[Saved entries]
==*==

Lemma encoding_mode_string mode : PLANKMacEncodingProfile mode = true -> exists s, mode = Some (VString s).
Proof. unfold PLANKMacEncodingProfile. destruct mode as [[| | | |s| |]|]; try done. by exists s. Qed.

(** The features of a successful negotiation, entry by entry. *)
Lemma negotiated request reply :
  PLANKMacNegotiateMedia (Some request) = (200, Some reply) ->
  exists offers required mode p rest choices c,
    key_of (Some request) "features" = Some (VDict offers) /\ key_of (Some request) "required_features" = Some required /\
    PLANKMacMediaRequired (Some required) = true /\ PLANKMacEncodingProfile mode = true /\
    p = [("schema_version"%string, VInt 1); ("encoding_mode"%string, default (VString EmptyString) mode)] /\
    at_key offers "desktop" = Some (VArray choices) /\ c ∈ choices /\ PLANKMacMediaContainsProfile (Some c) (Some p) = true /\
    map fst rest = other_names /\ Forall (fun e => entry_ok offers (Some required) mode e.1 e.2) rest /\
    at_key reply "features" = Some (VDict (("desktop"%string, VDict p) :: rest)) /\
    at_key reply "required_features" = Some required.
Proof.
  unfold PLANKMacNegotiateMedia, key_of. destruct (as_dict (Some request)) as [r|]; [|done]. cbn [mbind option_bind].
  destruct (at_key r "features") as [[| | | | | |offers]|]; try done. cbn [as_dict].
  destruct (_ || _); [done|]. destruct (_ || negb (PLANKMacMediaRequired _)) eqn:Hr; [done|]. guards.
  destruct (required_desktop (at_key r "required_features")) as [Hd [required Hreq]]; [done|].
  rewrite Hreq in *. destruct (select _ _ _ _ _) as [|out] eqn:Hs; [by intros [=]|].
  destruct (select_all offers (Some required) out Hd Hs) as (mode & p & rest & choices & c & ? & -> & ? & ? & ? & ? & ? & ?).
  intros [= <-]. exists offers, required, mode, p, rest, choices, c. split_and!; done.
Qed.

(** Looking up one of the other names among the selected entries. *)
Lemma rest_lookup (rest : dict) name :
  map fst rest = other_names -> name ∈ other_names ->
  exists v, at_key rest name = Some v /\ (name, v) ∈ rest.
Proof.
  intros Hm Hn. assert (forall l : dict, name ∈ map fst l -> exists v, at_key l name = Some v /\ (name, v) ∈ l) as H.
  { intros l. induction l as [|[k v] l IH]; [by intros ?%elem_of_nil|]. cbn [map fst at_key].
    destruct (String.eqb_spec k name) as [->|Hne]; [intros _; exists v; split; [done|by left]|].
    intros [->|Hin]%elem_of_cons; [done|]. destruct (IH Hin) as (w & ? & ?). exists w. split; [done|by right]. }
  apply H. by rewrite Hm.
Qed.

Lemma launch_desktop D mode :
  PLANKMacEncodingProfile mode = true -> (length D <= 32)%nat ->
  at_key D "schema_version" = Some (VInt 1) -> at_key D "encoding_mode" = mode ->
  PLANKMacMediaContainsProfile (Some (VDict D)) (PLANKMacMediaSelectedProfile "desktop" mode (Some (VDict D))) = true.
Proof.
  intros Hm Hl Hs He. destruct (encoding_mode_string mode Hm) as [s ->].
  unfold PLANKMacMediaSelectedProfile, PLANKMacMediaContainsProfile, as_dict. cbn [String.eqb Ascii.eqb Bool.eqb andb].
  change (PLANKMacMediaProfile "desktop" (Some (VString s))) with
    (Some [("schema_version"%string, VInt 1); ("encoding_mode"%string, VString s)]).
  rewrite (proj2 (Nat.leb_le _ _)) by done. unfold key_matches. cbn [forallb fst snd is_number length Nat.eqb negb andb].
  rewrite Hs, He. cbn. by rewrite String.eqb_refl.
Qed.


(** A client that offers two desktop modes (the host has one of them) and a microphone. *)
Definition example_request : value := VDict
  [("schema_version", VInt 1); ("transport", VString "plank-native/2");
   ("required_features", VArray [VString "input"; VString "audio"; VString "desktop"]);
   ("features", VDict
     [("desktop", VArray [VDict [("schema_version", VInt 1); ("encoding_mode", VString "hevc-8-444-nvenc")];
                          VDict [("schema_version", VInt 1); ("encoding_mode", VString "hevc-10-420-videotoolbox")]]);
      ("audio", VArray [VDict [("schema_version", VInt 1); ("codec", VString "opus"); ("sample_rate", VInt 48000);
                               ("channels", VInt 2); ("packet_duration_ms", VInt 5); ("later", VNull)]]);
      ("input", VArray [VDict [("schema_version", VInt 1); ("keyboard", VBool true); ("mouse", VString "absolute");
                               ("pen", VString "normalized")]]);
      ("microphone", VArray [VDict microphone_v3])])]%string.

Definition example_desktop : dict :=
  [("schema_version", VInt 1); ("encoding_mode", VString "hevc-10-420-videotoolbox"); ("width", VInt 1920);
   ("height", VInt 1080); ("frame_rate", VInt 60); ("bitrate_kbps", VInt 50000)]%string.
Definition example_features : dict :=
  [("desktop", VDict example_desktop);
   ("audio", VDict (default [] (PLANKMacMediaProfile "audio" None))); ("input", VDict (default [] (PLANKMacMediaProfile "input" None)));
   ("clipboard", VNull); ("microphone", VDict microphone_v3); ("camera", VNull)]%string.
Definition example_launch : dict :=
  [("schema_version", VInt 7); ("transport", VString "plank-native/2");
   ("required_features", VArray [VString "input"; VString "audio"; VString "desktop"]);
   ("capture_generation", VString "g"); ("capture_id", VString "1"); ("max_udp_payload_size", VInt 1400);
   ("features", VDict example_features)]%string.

==*==

The response must contain exactly the lines from the one with "rewrite Hs, He." to the end of the entries above, both included, and nothing more.

  rewrite Hs, He. cbn. by rewrite String.eqb_refl.
Qed.


(** A client that offers two desktop modes (the host has one of them) and a microphone. *)
Definition example_request : value := VDict
  [("schema_version", VInt 1); ("transport", VString "plank-native/2");
   ("required_features", VArray [VString "input"; VString "audio"; VString "desktop"]);
   ("features", VDict
     [("desktop", VArray [VDict [("schema_version", VInt 1); ("encoding_mode", VString "hevc-8-444-nvenc")];
                          VDict [("schema_version", VInt 1); ("encoding_mode", VString "hevc-10-420-videotoolbox")]]);
      ("audio", VArray [VDict [("schema_version", VInt 1); ("codec", VString "opus"); ("sample_rate", VInt 48000);
                               ("channels", VInt 2); ("packet_duration_ms", VInt 5); ("later", VNull)]]);
      ("input", VArray [VDict [("schema_version", VInt 1); ("keyboard", VBool true); ("mouse", VString "absolute");
                               ("pen", VString "normalized")]]);
      ("microphone", VArray [VDict microphone_v3])])]%string.

Definition example_desktop : dict :=
  [("schema_version", VInt 1); ("encoding_mode", VString "hevc-10-420-videotoolbox"); ("width", VInt 1920);
   ("height", VInt 1080); ("frame_rate", VInt 60); ("bitrate_kbps", VInt 50000)]%string.
Definition example_features : dict :=
  [("desktop", VDict example_desktop);
   ("audio", VDict (default [] (PLANKMacMediaProfile "audio" None))); ("input", VDict (default [] (PLANKMacMediaProfile "input" None)));
   ("clipboard", VNull); ("microphone", VDict microphone_v3); ("camera", VNull)]%string.
Definition example_launch : dict :=
  [("schema_version", VInt 7); ("transport", VString "plank-native/2");
   ("required_features", VArray [VString "input"; VString "audio"; VString "desktop"]);
   ("capture_generation", VString "g"); ("capture_id", VString "1"); ("max_udp_payload_size", VInt 1400);
   ("features", VDict example_features)]%string.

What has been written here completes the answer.